Data provided:
(** * Claude Code rate-limit monitor: windowed usage, alerts and debounce

    A shallow embedding of the Python sources

      - [config.py]            (plan table, [Config.token_limit])
      - [usage_calculator.py]  ([UsageStats], [calculate], [_parse_jsonl_file])
      - [notifier.py]          ([Notifier.notify], [reset_cooldown])
      - [tray_app.py]          ([TrayApp._check_and_notify])
      - [file_watcher.py]      ([JSONLEventHandler], debounce timer)

    Conventions of the embedding.

      - Python [int] is [Z].  Instants ([datetime]) and durations
        ([timedelta]) are counted in microseconds, the resolution of the
        Python types, as [Z].  The calendar range of [datetime], years 1
        to 9999, is checked where [calculate] adds or subtracts a
        duration ([calculate_with_result]).
      - Python [float] percentages are exact rationals [Q]; rounding is not
        modelled.  Where the code converts through a float and the result
        can differ from the exact one, the model gives no value
        ([StatsView.whole_seconds]) or the exception that Python raises
        ([true_div_overflows]).
      - A Python exception is a value of [exn] carried by the [result] monad;
        [try]/[except] is a [match] on the result.
      - [json.loads] and [datetime.fromisoformat] are library functions and
        are taken as parameters of the calculator: [json_loads] gives the
        decoded document or the exception raised, [fromisoformat] the
        [datetime] or nothing for its [ValueError].  JSON numbers are
        integers, as the token counters of the log format are; a log
        whose numbers are reals is outside the model. *)

From Stdlib Require Import ZArith QArith Qminmax Lia String Ascii List Permutation.
From stdpp Require Import gmap strings list pretty.
Import ListNotations.

#[local] Set Warnings "-register-all".
#[local] Open Scope Z_scope.

(** ** Python prelude *)

Module Py.

(** The exception classes that the modelled code can meet.  All of them
    derive from [Exception]; [JSONDecodeError] is the class of the [json]
    module, a subclass of [ValueError] that an [except ValueError] would
    catch but that a plain [ValueError] is not. *)
Inductive exn : Type :=
  | TypeError
  | AttributeError
  | ValueError
  | OSError
  | UnicodeDecodeError
  | RuntimeError
  | JSONDecodeError
  | RecursionError
  | OverflowError.

Inductive result (A : Type) : Type :=
  | Ok (a : A)
  | Raise (e : exn).
Arguments Ok {A} a.
Arguments Raise {A} e.

Definition bind {A B : Type} (r : result A) (k : A -> result B) : result B :=
  match r with
  | Ok a => k a
  | Raise e => Raise e
  end.

Definition returns {A : Type} (r : result A) : bool :=
  match r with Ok _ => true | Raise _ => false end.

(** Decoded JSON documents, as [json.loads] builds them: [dict] with
    string keys, [list], [str], [int], [bool] and [None]. *)
Inductive json : Type :=
  | JNull
  | JBool (b : bool)
  | JNum (n : Z)
  | JStr (s : string)
  | JArr (l : list json)
  | JObj (m : gmap string json).

(** Truth value testing, [bool(x)]. *)
Definition truthy (j : json) : bool :=
  match j with
  | JNull => false
  | JBool b => b
  | JNum n => negb (n =? 0)
  | JStr s => negb (String.eqb s EmptyString)
  | JArr l => match l with [] => false | _ :: _ => true end
  | JObj m => match map_to_list m with [] => false | _ :: _ => true end
  end.

(** [d.get(key, default)]: only a [dict] has the method. *)
Definition get (d : json) (key : string) (default : json) : result json :=
  match d with
  | JObj m => match m !! key with Some v => Ok v | None => Ok default end
  | _ => Raise AttributeError
  end.

(** The value of [0 + a], [a + b] on decoded JSON: [int] and [bool]
    ([bool] is a subclass of [int]) add, every other operand ends in
    [TypeError] before the running total is updated. *)
Definition as_int (j : json) : result Z :=
  match j with
  | JNum n => Ok n
  | JBool b => Ok (if b then 1 else 0)
  | _ => Raise TypeError
  end.

(** [str.isspace] on the ASCII range. *)
Definition is_space (a : ascii) : bool :=
  let n := Z.of_nat (nat_of_ascii a) in
  ((9 <=? n) && (n <=? 13)) || ((28 <=? n) && (n <=? 32)).

Fixpoint lstrip (s : string) : string :=
  match s with
  | EmptyString => EmptyString
  | String a r => if is_space a then lstrip r else s
  end.

Fixpoint rstrip (s : string) : string :=
  match s with
  | EmptyString => EmptyString
  | String a r =>
      match rstrip r with
      | EmptyString => if is_space a then EmptyString else String a EmptyString
      | r' => String a r'
      end
  end.

(** [line.strip()] *)
Definition strip (s : string) : string := rstrip (lstrip s).

(** [s.replace('Z', '+00:00')] *)
Fixpoint replace_Z (s : string) : string :=
  match s with
  | EmptyString => EmptyString
  | String a r =>
      if Ascii.eqb a "Z"%char
      then String.append "+00:00" (replace_Z r)
      else String a (replace_Z r)
  end.

(** [s.endswith(suffix)] *)
Definition endswith (s suffix : string) : bool :=
  let n := String.length s in
  let k := String.length suffix in
  (k <=? n)%nat && String.eqb (substring (n - k) k s) suffix.

(** A [datetime]: aware values compare by their UTC instant; an aware
    and a naive value do not compare. *)
Inductive datetime : Type :=
  | Aware (utc : Z)
  | Naive (wall : Z).

(** [timedelta(hours=h)] and [timedelta(minutes=m)] in microseconds. *)
Definition hours (h : Z) : Z := h * 3600000000.
Definition minutes (m : Z) : Z := m * 60000000.

End Py.

(** [x ← r; k] runs [r] and continues with [k] unless [r] raised. *)
#[global] Instance result_ret : MRet Py.result := fun _ a => Py.Ok a.
#[global] Instance result_bind : MBind Py.result := fun _ _ k r => Py.bind r k.

(** ** config.py *)

Module Config.

Record PlanInfo : Type := mkPlan {
  plan_token_limit : Z;
  description : string
}.

Definition pro_plan : PlanInfo := mkPlan 8744628 "Pro ($20/month)".
Definition max5_plan : PlanInfo := mkPlan 100000000 "Max 5x ($100/month)".
Definition max20_plan : PlanInfo := mkPlan 400000000 "Max 20x ($200/month)".

Definition PLANS : gmap string PlanInfo :=
  <["Pro" := pro_plan]> (<["Max 5x" := max5_plan]> (<["Max 20x" := max20_plan]> ∅)).

Record Config : Type := mkConfig {
  plan : string;
  window_hours : Z;
  warning_threshold : Q;
  refresh_interval : Z;
  notification_cooldown : Z;
  claude_dir : string
}.
(** * geoloc_util: a shallow embedding of [src/geoloc_util.py]

    The program resolves location strings (city/state names or zip codes)
    through the Open Weather geocoding API.  This file embeds

    - the Python values the program handles (decoded JSON, strings, dicts),
    - the built-in operations the program applies to them ([str.strip],
      [str.isdigit], [len], truthiness, [in], subscripting, [dict.get],
      f-string interpolation), each with the exception it raises where
      Python raises one,
    - the functions of [geoloc_util.py] in a state-and-exception monad whose
      state holds the outside world answering [requests.get], the requests
      sent so far and the lines printed so far,

    and proves the properties of the specification about them. *)

From Stdlib Require Import ZArith String Ascii List Bool DecimalString.
From Stdlib Require Import Floats.SpecFloat.
From stdpp Require Import base option list gmap strings.
(** * discord-twitch-live-webhook: a shallow embedding of the relay

    The worker receives Twitch EventSub webhooks (src/index.ts), checks
    them, and forwards a message to a Discord webhook (src/discord.ts).
    This file embeds the request handler, the data aggregation and the
    Discord delivery as Rocq functions and proves what the handler does on
    each path.

    Conventions of the embedding:
    - a JavaScript string is a [string] of code units; every character the
      code inspects (the underscore, the characters of the webhook URL
      pattern) is ASCII;
    - a JavaScript number that holds a time or a delay is a [Num]: an
      integer or NaN;
    - [T | undefined] and [T | null] are [option T];
    - an [async] function is a computation in the monad [M], which threads
      a thrown exception (a rejected promise) and the list of observable
      actions issued so far, in issue order;
    - the functions imported from modules whose source is not part of the
      development (./twitch, ./utils, the platform's [fetch], [Date],
      [JSON.parse]) are the fields of a [World] record. *)

From Stdlib Require Import ZArith Ascii String.
From stdpp Require Import base option list strings gmap.

Local Open Scope Z_scope.

(** ** Exceptions, results and the effect monad *)

Inductive Exn : Type :=
| TypeError                      (* property read on undefined *)
| SyntaxError                    (* JSON.parse on malformed text *)
| WebhookError (message : string)
| FetchError (status : Z)
| OtherError (message : string). (* raised by an external collaborator *)

Inductive Result (A : Type) : Type :=
| Ok (a : A)
| Throw (e : Exn).
Arguments Ok {A} a.
Arguments Throw {A} e.

(** Numbers that may be NaN ([new Date(s).getTime()], [parseInt]). *)
Inductive Num : Type :=
| NaN
| Fin (z : Z).

Definition num_add (a b : Num) : Num :=
  match a, b with
  | Fin x, Fin y => Fin (x + y)
  | _, _ => NaN
  end.

Definition num_sub (a b : Num) : Num :=
  match a, b with
  | Fin x, Fin y => Fin (x - y)
  | _, _ => NaN
  end.

(** [a > b]: false as soon as one side is NaN. *)
Definition num_gt (a b : Num) : bool :=
  match a, b with
  | Fin x, Fin y => x >? y
  | _, _ => false
  end.

(** ** JavaScript string helpers *)

Module JsString.

(** Truthiness of a [string | undefined]: defined and not empty. *)
Definition truthy (o : option string) : bool :=
  match o with
  | Some s => negb (String.eqb s "")
  | None => false
  end.

Fixpoint startsWith (p s : string) : bool :=
  match p, s with
  | EmptyString, _ => true
  | String a p', String b s' => Ascii.eqb a b && startsWith p' s'
  | String _ _, EmptyString => false
  end.

Fixpoint drop (n : nat) (s : string) : string :=
  match n, s with
  | O, _ => s
  | S n', String _ s' => drop n' s'
  | S _, EmptyString => EmptyString
  end.

(** [s.includes(p)]. *)
Fixpoint includes (p s : string) : bool :=
  startsWith p s ||
  match s with
  | EmptyString => false
  | String _ s' => includes p s'
  end.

Assignment:
The lines to copy are those in the records above containing the word "compare".

Answer to the exercise:
(** A [datetime]: aware values compare by their UTC instant; an aware
    and a naive value do not compare. *)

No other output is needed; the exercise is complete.